▶ [YOUR GOAL] The lines to reproduce run from the one containing "m_generation_id : option string;" through the end of the records below. Reproduce them exactly and add nothing.

▶ [DATA FOR ANALYSIS]
(* ===== verification/SchemaCompile.v ===== *)
(** * Properties of compiled schemas

    What [compile_schema] guarantees to [validate_instance]: the references of a
    compiled schema resolve to schemas and never lead back to themselves, so
    that validation stops for its expansion budget and for no other reason. *)
From S2P Require Import Prelude Errors Domain Structured ChatWire Schema SchemaSpec.

(** ** Loops *)
Lemma all_ok_inv {E A} (f : A -> result E unit) l :
  all_ok f l = Ok tt -> forall x, x ∈ l -> f x = Ok tt.
Proof.
  induction l as [|y l IH]; simpl; [intros _ x []%elem_of_nil|].
  destruct (f y) as [[]|] eqn:Hy; [|done]. simpl. intros H x. rewrite elem_of_cons.
  intros [->|?]; auto.
Qed.
(** A loop whose steps keep [I] and establish a stable fact per element. *)
Lemma fold_ok_inv {E S A} (f : A -> S -> result E S) (I : S -> Prop) (P : A -> S -> Prop) l s s' :
  fold_ok f l s = Ok s' -> I s ->
  (forall x s s', x ∈ l -> I s -> f x s = Ok s' -> I s' /\ P x s') ->
  (forall x y s s', y ∈ l -> I s -> f y s = Ok s' -> P x s -> P x s') ->
  I s' /\ (forall x, x ∈ l -> P x s') /\
  (forall x, P x s -> P x s').
Proof.
  revert s. induction l as [|y l IH]; simpl; intros s.
  - intros [= ->] HI _ _. split_and!; [done|intros x []%elem_of_nil|done].
  - destruct (f y s) as [s1|] eqn:Hy; [|done]. simpl. intros Hl HI Hf Hstable.
    destruct (Hf y s s1 ltac:(left) HI Hy) as [HI1 HP].
    destruct (IH s1 Hl HI1 ltac:(intros; eapply Hf; [by right|done|done])
      ltac:(intros; eapply Hstable; [by right|done|done|done])) as (HI' & Hall & Hst).
    split_and!; [done| |].
    + intros x. rewrite elem_of_cons. intros [->|?]; auto.
    + intros x Hx. apply Hst. eapply Hstable; [left|exact HI|done|done].
Qed.

Lemma elem_of_bset_insert x y l : x ∈ bset_insert y l <-> x = y \/ x ∈ l.
Proof.
  induction l as [|z l IH]; simpl; [set_solver|].
  destruct (String.compare y z) eqn:Hc; [|set_solver|set_solver].
  apply String.compare_eq_iff in Hc as ->. set_solver.
Qed.

(** ** The depth-first visit *)
Section Visit.
Context (graph : gmap string (list string)) (max_depth max_count : Z).

Definition refers (n m : string) : Prop := exists refs, graph !! n = Some refs /\ m ∈ refs.

(** No infinite chain of references starts at [n]. *)
Definition finite_from (n : string) : Prop := Acc (fun m n => refers n m) n.

Lemma visit_finite fuel depth n v v' :
  (forall m, m ∈ visited v -> finite_from m) ->
  visit_reference_node fuel graph max_depth max_count depth n v = Ok v' ->
  (forall m, m ∈ visited v' -> finite_from m) /\ n ∈ visited v' /\ visited v ⊆ visited v'.
Proof.
  revert depth n v v'. induction fuel as [|fuel IH]; intros depth n v v' Hv; [done|]. simpl.
  case_bool_decide as Hn; [intros [= <-]; done|]. destruct (_ || _); [done|].
  destruct (_ <? _); [done|]. set (v1 := mk_visit _ _ _).
  assert (forall edges v2, fold_ok (visit_reference_node fuel graph max_depth max_count
      (usize_saturating_add depth 1)) edges v1 = Ok v2 ->
      ((forall m, m ∈ visited v2 -> finite_from m) /\ visited v ⊆ visited v2) /\
      (forall m, m ∈ edges -> m ∈ visited v2)) as Hedges.
  { intros edges v2 H.
    destruct (fold_ok_inv _ (fun w => (forall m, m ∈ visited w -> finite_from m) /\
      visited v ⊆ visited w) (fun m w => m ∈ visited w) edges v1 v2 H) as (HI & Hall & _).
    - done.
    - intros x s s' _ [Hs1 Hs2] Hx. apply IH in Hx as (? & ? & ?); [|done]. set_solver.
    - intros x y s s' _ [Hs1 _] Hy Hx. apply IH in Hy as (_ & _ & Hsub); [|done]. by apply Hsub.
    - done. }
  destruct (graph !! n) as [edges|] eqn:Hg.
  - destruct (fold_ok _ edges v1) as [v2|] eqn:Hf; [|done]. cbn. intros [= <-]. simpl.
    destruct (Hedges edges v2 Hf) as [[Hfin Hsub] Hall].
    split_and!; [|set_solver|set_solver]. intros m [->%elem_of_singleton|?]%elem_of_union; [|auto].
    constructor. intros m (refs & Hr & Hm). simplify_eq. by apply Hfin, Hall.
  - cbn. intros [= <-]. simpl. split_and!; [|set_solver|set_solver].
    intros m [->%elem_of_singleton|?]%elem_of_union; [|auto]. constructor.
    intros m (refs & Hr & _). congruence.
Qed.

Lemma visit_all_finite fuel nodes v v' :
  (forall m, m ∈ visited v -> finite_from m) ->
  fold_ok (visit_reference_node fuel graph max_depth max_count 0) nodes v = Ok v' ->
  forall n, n ∈ nodes -> finite_from n.
Proof.
  intros Hv H. destruct (fold_ok_inv _ (fun w => forall m, m ∈ visited w -> finite_from m)
    (fun m w => m ∈ visited w) nodes v v' H) as (HI & Hall & _); [done| | |auto].
  - intros x s s' _ Hs Hx. apply visit_finite in Hx as (? & ? & ?); auto.
  - intros x y s s' _ Hs Hy Hx. apply visit_finite in Hy as (_ & _ & Hsub); auto.
Qed.

Lemma finite_no_loop n : finite_from n -> ~ tc refers n n.
Proof.
  intros Hfin. induction Hfin as [n _ IH]. intros Hloop.
  inversion Hloop as [? ? Hr|? m ? Hr Hm]; subst.
  - exact (IH n Hr Hloop).
  - apply (IH m Hr). eapply tc_r; eauto.
Qed.
End Visit.

(** ** Schema positions *)
Definition subschemas (v : json) : list json :=
  match v with
  | JObject o =>
      map snd (default [] (obj_get o "properties" ≫= as_object))
      ++ option_list (obj_get o "items")
      ++ default [] (obj_get o "anyOf" ≫= as_array)
      ++ map snd (default [] (obj_get o "$defs" ≫= as_object))
  | _ => []
  end.
Inductive position (root : json) : json -> Prop :=
| position_root : position root root
| position_sub s c : position root s -> c ∈ subschemas s -> position root c.

(** No property is named like the keyword [$defs]. *)
Definition plain_names (v : json) : bool :=
  match v with
  | JObject o =>
      match obj_get o "properties" ≫= as_object with
      | Some properties => forallb (fun e : string * json => negb (str_eqb e.1 "$defs")) properties
      | None => true
      end
  | _ => true
  end.
Fixpoint plain_properties (fuel : nat) (v : json) : bool :=
  match fuel with
  | O => false
  | S fuel => plain_names v && forallb (plain_properties fuel) (subschemas v)
  end.
Lemma plain_position fuel root s :
  plain_properties fuel root = true -> position root s -> plain_names s = true.
Proof.
  intros H Hs. assert (exists n, plain_properties n s = true) as [[|n] Hn]; [|done|].
  - induction Hs as [|s c Hs [[|n] Hn] Hc]; [eauto|done|]. exists n. simpl in Hn.
    apply andb_true_iff in Hn as [_ Hn]. rewrite List.forallb_forall in Hn. apply Hn.
    by apply list_elem_of_In.
  - simpl in Hn. by apply andb_true_iff in Hn as [? _].
Qed.

(** ** References below a node *)
Inductive sem_sub : json -> json -> Prop :=
| sem_refl v : sem_sub v v
| sem_item items v w : v ∈ items -> sem_sub v w -> sem_sub (JArray items) w
| sem_entry o k v w : (k, v) ∈ o -> k <> "$defs" -> sem_sub v w -> sem_sub (JObject o) w.
Lemma sem_sub_trans u v w : sem_sub u v -> sem_sub v w -> sem_sub u w.
Proof. induction 1; eauto using sem_item, sem_entry. Qed.

Lemma collect_references_spec fuel v acc out :
  collect_semantic_references fuel v acc = Ok out ->
  (forall x, x ∈ acc -> x ∈ out) /\
  (forall w o t c, sem_sub v w -> w = JObject o -> obj_get o "$ref" = Some (JString t) ->
     canonicalize_local_ref t = Ok c -> c ∈ out).
Proof.
  revert v acc out. induction fuel as [|fuel IH]; intros v acc out; [done|]. simpl.
  destruct v as [| | | |items|object];
    try (intros [= ->]; split; [done|]; intros w o t c Hs ->; by inversion Hs).
  - intros H. destruct (fold_ok_inv _ (fun _ => True)
      (fun v out => forall w o t c, sem_sub v w -> w = JObject o ->
         obj_get o "$ref" = Some (JString t) -> canonicalize_local_ref t = Ok c -> c ∈ out)
      items acc out H I) as (_ & Hall & _).
    + intros x s s' _ _ [_ Hx]%IH. split; [done|]. exact Hx.
    + intros x y s s' _ _ [Hy _]%IH Hx w o t c Hs -> Hr Hc. apply Hy. by eapply Hx.
    + split; [|intros w o t c Hs ->; inversion Hs; subst; by eapply Hall].
      destruct (fold_ok_inv _ (fun out => forall x, x ∈ acc -> x ∈ out) (fun _ _ => True)
        items acc out H) as (Hsub & _); [done| |done|done].
      intros x s s' _ Hs [Hx _]%IH. split; [|done]. intros; apply Hx. by apply Hs.
  - destruct (match obj_get object "$ref" with Some _ => _ | None => _ end) as [acc1|] eqn:Hr; [|done].
    cbn. intros H.
    assert ((forall x, x ∈ acc -> x ∈ acc1) /\ forall t c, obj_get object "$ref" = Some (JString t) ->
      canonicalize_local_ref t = Ok c -> c ∈ acc1) as [Hacc Href].
    { destruct (obj_get object "$ref") as [r|]; [|simplify_eq; done].
      destruct (as_str r) as [t|] eqn:Hr'; [|done]. destruct r; try done. injection Hr' as ->.
      destruct (canonicalize_local_ref t) as [c|] eqn:Hc; [|done]. injection Hr as <-.
      setoid_rewrite elem_of_bset_insert. split; [auto|]. intros t' c' [= <-] Hc'.
      rewrite Hc in Hc'. left. congruence. }
    destruct (fold_ok_inv _ (fun out => forall x, x ∈ acc1 -> x ∈ out)
      (fun (e : string * json) out => forall w o t c, e.1 <> "$defs" -> sem_sub e.2 w -> w = JObject o ->
         obj_get o "$ref" = Some (JString t) -> canonicalize_local_ref t = Ok c -> c ∈ out)
      object acc1 out H) as (Hsub & Hall & _); [done| | |].
    + intros [k x] s s' _ Hs. simpl. destruct (str_eqb k "$defs") eqn:Hk.
      * intros [= ->]. split; [done|]. apply str_eqb_spec in Hk as ->. done.
      * intros [Hx1 Hx2]%IH. split; [auto|]. intros w o t c _. by eapply Hx2.
    + intros x [k y] s s' _ Hs. simpl. destruct (str_eqb k "$defs"); [by intros [= ->]|].
      intros [Hy _]%IH Hx w o t c Hn Hw -> Hg Hc. apply Hy. by eapply Hx.
    + split; [auto|]. intros w o t c Hs -> Hg Hc.
      inversion Hs as [|? ? ? ? ?|? k v ? Hin Hk Hv]; simplify_eq; [by apply Hsub, (Href t)|].
      by apply (Hall (k, v) Hin _ _ _ _ Hk Hv eq_refl Hg).
Qed.
(* ===== verification/ChatMachine.v ===== *)
(** * The Chat Completions response machine:
    [src/src/protocol/openai_chat/response/machine.rs]

    The state machine that turns decoded SSE events into assistant events. A
    method that takes [&mut self] and [events: &mut Vec<_>] is a program over
    the pair of the machine and the events emitted so far. *)
From S2P Require Import Prelude Errors Usage Sse Domain Structured Collector ChatWire ToolCalls.

Module ContentBlockState.
Inductive t := NotStarted | Open (index : Z) | Closed.
End ContentBlockState.
Import ContentBlockState.
Abbreviation ContentBlockState := ContentBlockState.t.

Record OpenAiChatStreamContext := mk_context {
  cx_local_request_id : string; cx_provider_request_id : option string; cx_model : ModelRef }.

Record ChatStateMachine := mk_machine {
  m_context : OpenAiChatStreamContext;
  m_limits : ResponseLimits;
  m_started : bool;
  m_text : ContentBlockState;
  m_refusal : ContentBlockState;
  m_tools : ToolCallAccumulator;
  m_next_content_index : Z;
  m_finish_reason : option FinishReason;
  m_duplicate_finish_seen : bool;
  m_seen_done : bool;
  m_terminal : StructuredTerminal;
  m_usage_details : option UsageDetails;
  m_generation_id : option string;
  m_response_model : option string;
  m_unknown_fields : gset string;
  m_response_compat : ResponseCompat }.

Definition new_with_format (context : OpenAiChatStreamContext) (format : ResponseFormat)
    (limits : ResponseLimits) (compat : ResponseCompat) : ChatStateMachine :=
  mk_machine context limits false NotStarted NotStarted (accumulator_new limits) 0 None false false
    (structured_terminal_new format
       (mk_schema_limits USIZE_MAX (rl_max_schema_depth limits) (rl_max_json_array_items limits))
       (rl_max_structured_output_bytes limits))
    None None None ∅ compat.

▶ [SOLUTION]
  m_generation_id : option string;
  m_response_model : option string;
  m_unknown_fields : gset string;
  m_response_compat : ResponseCompat }.

Definition new_with_format (context : OpenAiChatStreamContext) (format : ResponseFormat)
    (limits : ResponseLimits) (compat : ResponseCompat) : ChatStateMachine :=
  mk_machine context limits false NotStarted NotStarted (accumulator_new limits) 0 None false false
    (structured_terminal_new format
       (mk_schema_limits USIZE_MAX (rl_max_schema_depth limits) (rl_max_json_array_items limits))
       (rl_max_structured_output_bytes limits))
    None None None ∅ compat.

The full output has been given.